Briefly talk about the changes of zval in PHP5 and PHP7

In this article, I try to use popular words to describe the difference between the two zval. The summary is at the end.

Official start

Structure of zval:

  1. type
  2. value
  3. refcount: this parameter is used several times (including references).
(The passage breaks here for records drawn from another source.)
Lemma knows_reverse_tx K rq id :
  rq.(rq_from) ≠ rq.(rq_to) → 0 < rq.(rq_units) →
  knows R K (reverse_tx rq.(rq_to) rq.(rq_from) (Money.of_units rq.(rq_units)) (rq_txn rq id))
    (body_answers true rq id K).
Proof using Type.
  intros Hne Hpos. unfold reverse_tx. apply knows_bind.
  eapply knows_mono, knows_lock_pair; [|done]. intros K1 [locked|e] [H1 Hl]; [|split; [done | by left]].
  destruct Hl as (L&HL&Hp&Hl). destruct (length locked =? 2)%nat; simpl negb; cbv iota.
  2:{ split; [done |]. right. exists L. split; [done |]. split; [done |]. apply fail_missing. tauto. }
  destruct Hl as (A&B&x&y&->&Hx&HA&Hy&HB). rewrite HB, Money.LessThan_of_units.
  destruct (Z.ltb_spec (a_units y) rq.(rq_units)).
  - split; [done |]. right. exists L. split; [done |]. split; [done | by eapply fail_funds].
  - apply knows_writes; [done | done |]. intros K2. by apply knows_InsertReversal.
Qed.

Lemma knows_deposit_tx K rq id :
  rq.(rq_reverses) = None → rq.(rq_from) = ExternalAccountID → rq.(rq_to) ≠ ExternalAccountID → 0 < rq.(rq_units) →
  knows R K (deposit_tx rq.(rq_to) (Money.of_units rq.(rq_units)) (rq_txn rq id)) (body_answers false rq id K).
Proof using Type.
  intros Hrev Hfrom Hne Hpos. unfold deposit_tx. rewrite <-Hfrom in *. apply knows_bind.
  eapply knows_mono, knows_lock_pair; [|done]. intros K1 [locked|e] [H1 Hl]; [|split; [done | by left]].
  destruct Hl as (L&HL&Hp&Hl). destruct (length locked =? 2)%nat; simpl negb; cbv iota.
  2:{ split; [done |]. right. exists L. split; [done |]. split; [done | by apply fail_missing]. }
  destruct Hl as (A&B&x&y&->&Hx&HA&Hy&HB).
  apply knows_writes; [done | done |]. intros K2. by apply knows_InsertTransaction.
Qed.
End block.

(** ** The operations *)

(** From [WithTx] to its answer: a block that is not committed, one whose commit is
    not acknowledged, and one that is. *)
Lemma knows_WithTx R K funds rq id (f : prog reply) (Q : known → reply → Prop) :
  (∀ K, knows R K f (body_answers funds rq id K)) →
  commits_from R (λ i L, i = id ∧ made rq id L) K.(kn_ledger) (tx_block f) →
  (∀ K' e, still K K' → because funds rq id K K' e → Q K' (Err e)) →
  (∀ K' msg, still K K' → Q (once_more None K') (Err (Wrapf "store.WithTx commit" (Opaque msg)))) →
  (∀ K' t, still K K' → rely K'.(kn_ledger) (abs t) → made rq id (abs t) →
     Q (once_more (Some id) (at_tables t K')) (Ok (rq_txn rq id, rq_entries rq id))) →
  knows R K (Store.WithTx f) Q.
Proof.
  intros Hf Hc Herr Hlost Hok. split; [|intros e Hi; apply Herr; [done | by left]].
  eexists. split; [exact Hc |].
  change (knows R (pledged (λ i L, i = id ∧ made rq id L) K) (tx_block f) Q). apply knows_bind. eapply knows_mono, Hf.
  intros K' [p|e] [[HK Hw] Hr].
  - subst p. split; [|split].
    + intros L i HL HW u. rewrite Hw in HW. destruct HW as [-> HW]. by apply Hok.
    + intros msg u. by apply Hlost.
    + intros e Hi u. apply Herr; [done | by left].
  - intros u. by apply Herr.
Qed.

(** The code of the operations up to the block is quiet. *)
Lemma knows_after {A B} R K (m : prog A) (f : A → prog B) Q :
  quiet m → (∀ K' a, still K K' → knows R K' (f a) Q) → knows R K (mbind f m) Q.
Proof. intros Hm Hf. by apply knows_bind, quiet_knows. Qed.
The garbage collection mechanism also judges this value, int
  4. is_ref: whether it is referenced, true|false
<?php
	$a = 1;
	xdebug_debug_zval('a');
?>

	stay PHP5 The following will be printed:
	a: (refcount=1, is_ref=0)=1

	PHP7: 
	a: (refcount=0, is_ref=0)int 1

In this example, we can see that PHP7 does not count int type 1. We can see that this is one of the changes of zval.
PHP5 scalar data type accounting number, PHP7 scalar data type (Boolean, integer, string, floating point) is no longer counted, and there is no need to allocate memory separately.

<?php
	$a = "new string";
	xdebug_debug_zval('a');
?>

	PHP5: 
		a: (refcount=1, is_ref=0)='new string'

	PHP7: 
		a: (refcount=1, is_ref=0)string 'new string' (length=10)
<?php
	$a = "new string";
	$b = $a;
	xdebug_debug_zval( 'a' );
?>

	PHP5: 
		a: (refcount=2, is_ref=0)='new string'

	PHP7: 
		a: (refcount=1, is_ref=0)string 'new string' (length=10)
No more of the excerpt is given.